(Records from a collection)
(* ===== verification/InstanceInv.v ===== *)
(** * The life of an instance

    Initialisation either succeeds, and then every layer is in the state from
    which its own theorems start, or it runs out of memory and gives everything
    back; destruction gives everything back from wherever the instance is. *)
From S2P Require Import Prelude State Errors Layer Wire WireExt Frame Parser Security Codec Window LinkedList HashTable Route Fragment Reliable Transport TransportInv TransportApi Datalink DatalinkInv DatalinkSend DatalinkSafe Network NetworkInv Memory Mempool Allocator TieredPool TieredPoolInv PacketPool Config Instance.

(** ** Memory that is held *)

Lemma heap_ok_same h h' : ch_bytes h' = ch_bytes h -> ch_regions h' = ch_regions h -> heap_ok h -> heap_ok h'.
Proof. unfold heap_ok. by intros -> ->. Qed.
Lemma took_start a : heap_ok (aw_heap a) -> aw_fallback a = true -> took a [] a.
Proof. intros Hok Hf. split_and!; [done|done|by apply holding_start]. Qed.
Lemma took_heap_ok a l a' : took a l a' -> heap_ok (aw_heap a').
Proof. by intros (_ & _ & []). Qed.
Lemma took_fallback a l a' : took a l a' -> aw_fallback a' = true.
Proof. by intros (? & _). Qed.
Lemma as_before_trans a b c : as_before a b -> as_before b c -> as_before a c.
Proof. intros (_ & H1 & H2 & H3) (? & H4 & H5 & H6). split_and!; congruence. Qed.

Lemma region_dec (l : list (Z * Z)) x : (exists a n, (a, n) ∈ l /\ a <= x < a + n) \/ forall a n, (a, n) ∈ l -> ~ a <= x < a + n.
Proof.
  destruct (decide (Exists (fun e => e.1 <= x < e.1 + e.2) l)) as [H|H].
  - left. apply Exists_exists in H as ([a n] & ? & ?). by exists a, n.
  - right. intros a n Hin Hx. apply H, Exists_exists. by exists (a, n).
Qed.
(** Taking in two steps. *)
Lemma holding_trans h0 h h' l l' : holding h0 h l -> holding h h' l' -> holding h0 h' (l' ++ l).
Proof.
  intros [Hok Hnd Hin Hout Hby Hvac] [Hok' Hnd' Hin' Hout' Hby' Hvac'].
  assert (forall a n, (a, n) ∈ l -> a ∉ l'.*1) as Hdisj.
  { intros a n Ha Ha'. apply list_elem_of_fmap in Ha' as ([b k] & -> & Hb). destruct (Hin' _ _ Hb) as [_ Hno].
    destruct (Hin _ _ Ha) as [Hyes _]. cbn in *. congruence. }
  split; [done|..].
  - rewrite fmap_app. apply NoDup_app. split; [done|]. split; [|done]. intros a Ha' Ha.
    apply list_elem_of_fmap in Ha as ([b k] & -> & Hb). by apply (Hdisj _ _ Hb).
  - intros a n [Ha|Ha]%elem_of_app.
    + destruct (Hin' _ _ Ha) as [Hr Hr0]. split; [done|]. rewrite <- (Hout a); [done|].
      intros Hl. apply list_elem_of_fmap in Hl as ([b k] & -> & Hb). destruct (Hin _ _ Hb). cbn in *. congruence.
    + destruct (Hin _ _ Ha) as [Hr Hr0]. split; [|done]. rewrite Hout'; [done|]. by eapply Hdisj.
  - intros a. rewrite fmap_app, not_elem_of_app. intros [Ha' Ha]. by rewrite Hout', Hout.
  - intros x Hx. rewrite Hby', Hby; [done|..]; intros a n Ha; apply Hx, elem_of_app; auto.
  - intros a n x [Ha|Ha]%elem_of_app Hx; [|by eapply Hvac]. pose proof (Hvac' _ _ _ Ha Hx) as Hno.
    destruct (region_dec l x) as [(b & k & Hb & Hxb)|Hx']; [|by rewrite <- Hby].
    destruct (Hin _ _ Hb) as [Hr _]. destruct (proj1 Hok _ _ Hr) as (_ & _ & _ & Ho). destruct (Ho x Hxb). congruence.
Qed.
Lemma took_trans a b c l l' : took a l b -> took b l' c -> took a (l' ++ l) c.
Proof. intros (_ & Ht & H) (Hf & Ht' & H'). split_and!; [done|congruence|by eapply holding_trans]. Qed.
Lemma took_as_before a l b c : took a l b -> as_before b c -> took a l c.
Proof.
  intros H (Hf & Ht & Hm & Hr). assert (took b [] c) as H'; [|exact (took_trans _ _ _ _ _ H H')].
  split_and!; [done|done|]. pose proof (took_heap_ok _ _ _ H) as Hok.
  split; [by apply (heap_ok_same (aw_heap b))|constructor|by intros ? ? ?%elem_of_nil|by rewrite Hr|by rewrite Hm|].
  by intros ? ? ? ?%elem_of_nil.
Qed.

(** ** Allocators that use the heap as it is *)

Definition plain (al : ptr xgl_allocator_t) : Prop :=
  exists a, al = Ptr a /\ (al_malloc a = Ptr default_malloc \/ al_malloc a = Ptr platform_malloc) /\
    (al_free a = Ptr default_free \/ al_free a = Ptr platform_free).
Lemma plain_alloc d al n a : plain al -> n <> 0 -> xgl_alloc d al n a = heap_malloc n a.
Proof.
  intros (p & -> & Hm & _) Hn. destruct d; cbn [xgl_alloc]; destruct (Z.eqb_spec n 0); try done;
    unfold mbind, ST_bind, gets, xgl_tracking_allocator_is_alloc_callback; destruct Hm as [-> | ->]; done.
Qed.
Lemma plain_free d al p a : plain al -> p <> NULLP -> xgl_free d al p a = heap_free p a.
Proof.
  intros (q & -> & _ & Hm) Hn. destruct d; cbn [xgl_free]; destruct (Z.eqb_spec p NULLP); try done;
    unfold mbind, ST_bind, gets, xgl_tracking_allocator_is_free_callback; destruct Hm as [-> | ->]; done.
Qed.
Lemma took_alloc d al n w0 l a : plain al -> 0 < n -> took w0 l a ->
  exists p a', xgl_alloc d al n a = Some (p, a') /\ took w0 (buffer_region p n ++ l) a' /\ extends (mem a) (mem a') /\
    took a (buffer_region p n) a'.
Proof.
  intros Hp Hn Ht. rewrite plain_alloc by (done || lia). unfold heap_malloc.
  pose proof (malloc_spec n (aw_heap a) (took_heap_ok _ _ _ Ht) Hn) as Hm. pose proof (took_fallback _ _ _ Ht) as Hf.
  destruct (malloc n (aw_heap a)) as [p h]. destruct Hm as (Hok & [(-> & Hby & Hreg)|Hfresh]).
  - exists NULLP. eexists. split; [done|]. cbn [buffer_region Z.eqb app].
    assert (as_before a (a <| aw_heap := h |>)) as Hb by by split_and!.
    split; [by eapply took_as_before|]. split; [intros x _; cbn; by rewrite Hby|].
    eapply took_as_before; [|exact Hb]. by apply took_start; [eapply took_heap_ok|].
  - pose proof Hfresh as (Hpos & _ & _ & Hvac & Hframe & _).
    assert (took a [(p, n)] (a <| aw_heap := h |>)) as H1.
    { split_and!; [done|done|]. eapply holding_acquire; [apply holding_start; by eapply took_heap_ok|done|done]. }
    exists p. eexists. split; [done|]. unfold buffer_region. destruct (Z.eqb_spec p NULLP); [lia|].
    split; [by eapply (took_trans _ _ _ _ [(p, n)])|]. split; [|done].
    intros x [v Hx]. cbn. apply Hframe. intros Hin. by rewrite Hvac in Hx.
Qed.
Lemma took_free d al p n w0 l a : plain al -> took w0 (buffer_region p n ++ l) a ->
  exists a', xgl_free d al p a = Some (tt, a') /\ took w0 l a'.
Proof.
  intros Hp Ht. unfold buffer_region in Ht. destruct (Z.eqb_spec p NULLP) as [->|Hnz].
  { exists a. split; [|exact Ht]. by destruct d. }
  rewrite plain_free by done. destruct Ht as (Hf & Htr & H). unfold heap_free.
  destruct (holding_release _ _ _ _ _ H) as (h & -> & H'). eexists. split; [done|]. by split_and!.
Qed.
(** The pool is still there when what came after it is gone. *)
Lemma destroy_later w0 B N pool w1 ts a : in_use w0 B N pool w1 ts -> took w1 [] a ->
  exists a', xgl_tiered_pool_destroy (Ptr pool) a = Some (Ptr zero_tiered_pool, a') /\ as_before w0 a'.
Proof.
  intros [Ht _ _ Hb Ho] Hl. apply (destroy_run w0 pool (region (tier_size small) (N small))
    (region (tier_size medium) (N medium)) (region (tier_size large) (N large))); [done|].
  pose proof (Hb small) as H1. pose proof (Hb medium) as H2. pose proof (Hb large) as H3. cbn [get_buffer] in *.
  rewrite H1, H2, H3. exact (took_trans _ _ _ _ _ Ht Hl).
Qed.
Lemma tiered_rep_extends B N pool m m' ts : tiered_rep B N pool m ts -> extends m m' -> tiered_rep B N pool m' ts.
Proof. intros [Ht Hc] He. split; [|done]. intros t. by eapply tier_rep_extends. Qed.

Task => Count how many lines in the entries hold "assert" and reply with that number alone.

Result of this task => 4